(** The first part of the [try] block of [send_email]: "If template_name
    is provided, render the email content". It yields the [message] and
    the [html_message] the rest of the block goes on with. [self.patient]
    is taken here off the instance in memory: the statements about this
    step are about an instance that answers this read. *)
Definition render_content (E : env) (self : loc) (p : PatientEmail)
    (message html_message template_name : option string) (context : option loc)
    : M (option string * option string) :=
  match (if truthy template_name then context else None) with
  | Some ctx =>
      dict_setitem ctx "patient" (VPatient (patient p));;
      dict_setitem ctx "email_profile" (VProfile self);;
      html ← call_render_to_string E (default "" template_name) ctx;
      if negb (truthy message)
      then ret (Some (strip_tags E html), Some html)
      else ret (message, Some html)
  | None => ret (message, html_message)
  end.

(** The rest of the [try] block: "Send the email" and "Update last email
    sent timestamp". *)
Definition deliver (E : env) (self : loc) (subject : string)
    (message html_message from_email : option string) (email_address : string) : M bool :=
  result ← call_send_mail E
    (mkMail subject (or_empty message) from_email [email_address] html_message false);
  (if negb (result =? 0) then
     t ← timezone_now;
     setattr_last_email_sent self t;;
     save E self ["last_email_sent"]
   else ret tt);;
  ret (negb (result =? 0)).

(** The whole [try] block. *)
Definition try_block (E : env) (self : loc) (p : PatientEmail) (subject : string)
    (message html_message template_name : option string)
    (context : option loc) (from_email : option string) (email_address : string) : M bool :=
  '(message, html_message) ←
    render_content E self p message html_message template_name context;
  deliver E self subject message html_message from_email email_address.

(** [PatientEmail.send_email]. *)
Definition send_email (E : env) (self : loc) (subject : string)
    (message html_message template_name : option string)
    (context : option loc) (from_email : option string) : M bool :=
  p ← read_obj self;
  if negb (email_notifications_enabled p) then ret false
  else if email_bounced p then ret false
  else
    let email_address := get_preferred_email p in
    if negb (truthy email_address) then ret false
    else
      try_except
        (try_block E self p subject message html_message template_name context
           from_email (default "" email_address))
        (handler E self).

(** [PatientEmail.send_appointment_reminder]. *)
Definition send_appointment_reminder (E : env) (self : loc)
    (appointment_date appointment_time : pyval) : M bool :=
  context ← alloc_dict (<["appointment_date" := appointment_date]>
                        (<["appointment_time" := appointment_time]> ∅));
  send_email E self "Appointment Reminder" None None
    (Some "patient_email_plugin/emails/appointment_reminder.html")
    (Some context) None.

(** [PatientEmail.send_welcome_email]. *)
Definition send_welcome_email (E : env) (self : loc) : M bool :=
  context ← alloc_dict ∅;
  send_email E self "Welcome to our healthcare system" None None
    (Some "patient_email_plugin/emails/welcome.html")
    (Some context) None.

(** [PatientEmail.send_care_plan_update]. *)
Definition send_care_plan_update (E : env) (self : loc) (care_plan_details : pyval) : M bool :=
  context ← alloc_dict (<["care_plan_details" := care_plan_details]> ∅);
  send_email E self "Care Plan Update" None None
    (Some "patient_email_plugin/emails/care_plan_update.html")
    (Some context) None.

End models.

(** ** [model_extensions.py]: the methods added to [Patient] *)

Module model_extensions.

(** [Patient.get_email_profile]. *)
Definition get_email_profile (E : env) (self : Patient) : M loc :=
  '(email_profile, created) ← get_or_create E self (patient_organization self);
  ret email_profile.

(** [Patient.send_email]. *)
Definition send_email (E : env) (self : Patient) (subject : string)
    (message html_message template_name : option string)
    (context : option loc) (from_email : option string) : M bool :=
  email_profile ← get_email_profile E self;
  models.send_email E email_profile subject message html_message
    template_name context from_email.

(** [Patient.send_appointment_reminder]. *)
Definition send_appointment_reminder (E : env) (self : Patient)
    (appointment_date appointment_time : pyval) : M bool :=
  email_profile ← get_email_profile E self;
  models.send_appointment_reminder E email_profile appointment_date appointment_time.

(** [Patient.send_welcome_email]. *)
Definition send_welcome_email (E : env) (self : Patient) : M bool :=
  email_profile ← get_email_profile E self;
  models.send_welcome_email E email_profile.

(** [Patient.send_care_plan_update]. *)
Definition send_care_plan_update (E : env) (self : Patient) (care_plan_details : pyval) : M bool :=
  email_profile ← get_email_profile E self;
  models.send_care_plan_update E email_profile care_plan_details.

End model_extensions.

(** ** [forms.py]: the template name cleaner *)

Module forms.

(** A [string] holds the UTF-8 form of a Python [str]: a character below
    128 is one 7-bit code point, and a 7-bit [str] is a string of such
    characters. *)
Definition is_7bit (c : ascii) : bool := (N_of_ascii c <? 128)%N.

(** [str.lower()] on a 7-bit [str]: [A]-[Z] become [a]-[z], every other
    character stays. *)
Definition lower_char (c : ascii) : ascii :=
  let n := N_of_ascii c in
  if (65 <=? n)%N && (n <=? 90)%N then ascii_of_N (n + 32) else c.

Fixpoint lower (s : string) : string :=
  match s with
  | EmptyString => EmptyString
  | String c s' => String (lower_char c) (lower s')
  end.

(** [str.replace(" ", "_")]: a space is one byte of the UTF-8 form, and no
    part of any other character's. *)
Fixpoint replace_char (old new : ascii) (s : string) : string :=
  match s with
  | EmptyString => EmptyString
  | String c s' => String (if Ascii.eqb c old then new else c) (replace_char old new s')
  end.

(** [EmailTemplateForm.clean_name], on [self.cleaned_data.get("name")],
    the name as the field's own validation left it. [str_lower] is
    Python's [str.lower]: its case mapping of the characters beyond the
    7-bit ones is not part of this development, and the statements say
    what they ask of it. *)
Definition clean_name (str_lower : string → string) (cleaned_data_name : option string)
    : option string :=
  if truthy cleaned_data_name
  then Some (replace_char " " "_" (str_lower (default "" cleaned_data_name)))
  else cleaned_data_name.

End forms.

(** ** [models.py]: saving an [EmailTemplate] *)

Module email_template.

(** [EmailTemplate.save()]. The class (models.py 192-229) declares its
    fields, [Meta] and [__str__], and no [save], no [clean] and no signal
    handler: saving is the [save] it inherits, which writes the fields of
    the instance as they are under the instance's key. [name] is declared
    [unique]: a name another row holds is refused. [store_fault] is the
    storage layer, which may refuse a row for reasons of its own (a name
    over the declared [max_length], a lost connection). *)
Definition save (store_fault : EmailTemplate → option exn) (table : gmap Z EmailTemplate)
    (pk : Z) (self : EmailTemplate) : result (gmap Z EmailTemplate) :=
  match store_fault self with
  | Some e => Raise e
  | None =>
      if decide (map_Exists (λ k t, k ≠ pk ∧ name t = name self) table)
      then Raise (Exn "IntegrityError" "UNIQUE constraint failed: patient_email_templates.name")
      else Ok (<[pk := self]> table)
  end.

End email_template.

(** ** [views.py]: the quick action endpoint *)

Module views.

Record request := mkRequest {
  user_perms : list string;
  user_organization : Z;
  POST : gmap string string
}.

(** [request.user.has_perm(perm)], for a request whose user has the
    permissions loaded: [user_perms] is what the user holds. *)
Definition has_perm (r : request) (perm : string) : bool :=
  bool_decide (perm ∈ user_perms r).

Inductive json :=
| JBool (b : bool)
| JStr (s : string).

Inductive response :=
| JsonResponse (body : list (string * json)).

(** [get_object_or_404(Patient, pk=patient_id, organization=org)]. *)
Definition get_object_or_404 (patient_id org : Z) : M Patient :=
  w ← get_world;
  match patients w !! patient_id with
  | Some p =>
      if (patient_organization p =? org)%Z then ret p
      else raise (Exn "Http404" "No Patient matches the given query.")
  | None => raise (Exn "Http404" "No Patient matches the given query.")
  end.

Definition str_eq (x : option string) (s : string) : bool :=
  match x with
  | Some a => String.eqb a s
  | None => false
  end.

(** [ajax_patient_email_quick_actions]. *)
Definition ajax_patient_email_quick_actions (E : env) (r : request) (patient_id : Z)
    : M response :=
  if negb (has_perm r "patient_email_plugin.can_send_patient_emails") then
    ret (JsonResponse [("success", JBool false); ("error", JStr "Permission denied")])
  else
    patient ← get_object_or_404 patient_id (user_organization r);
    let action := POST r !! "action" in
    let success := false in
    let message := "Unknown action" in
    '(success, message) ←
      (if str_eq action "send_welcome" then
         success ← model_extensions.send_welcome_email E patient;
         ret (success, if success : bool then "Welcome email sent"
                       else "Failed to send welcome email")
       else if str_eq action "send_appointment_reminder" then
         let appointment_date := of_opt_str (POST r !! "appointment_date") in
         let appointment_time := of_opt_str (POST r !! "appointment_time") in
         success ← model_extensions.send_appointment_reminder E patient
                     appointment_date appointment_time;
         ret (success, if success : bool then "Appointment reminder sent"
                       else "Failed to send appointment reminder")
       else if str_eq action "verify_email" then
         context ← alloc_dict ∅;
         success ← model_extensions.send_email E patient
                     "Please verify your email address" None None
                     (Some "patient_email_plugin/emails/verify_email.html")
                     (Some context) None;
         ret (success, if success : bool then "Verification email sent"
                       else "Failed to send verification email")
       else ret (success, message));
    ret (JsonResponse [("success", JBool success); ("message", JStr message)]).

# Exercise prompt:
The lines to copy are those above that contain "which".

# Exercise response:
    handler: saving is the [save] it inherits, which writes the fields of
    storage layer, which may refuse a row for reasons of its own (a name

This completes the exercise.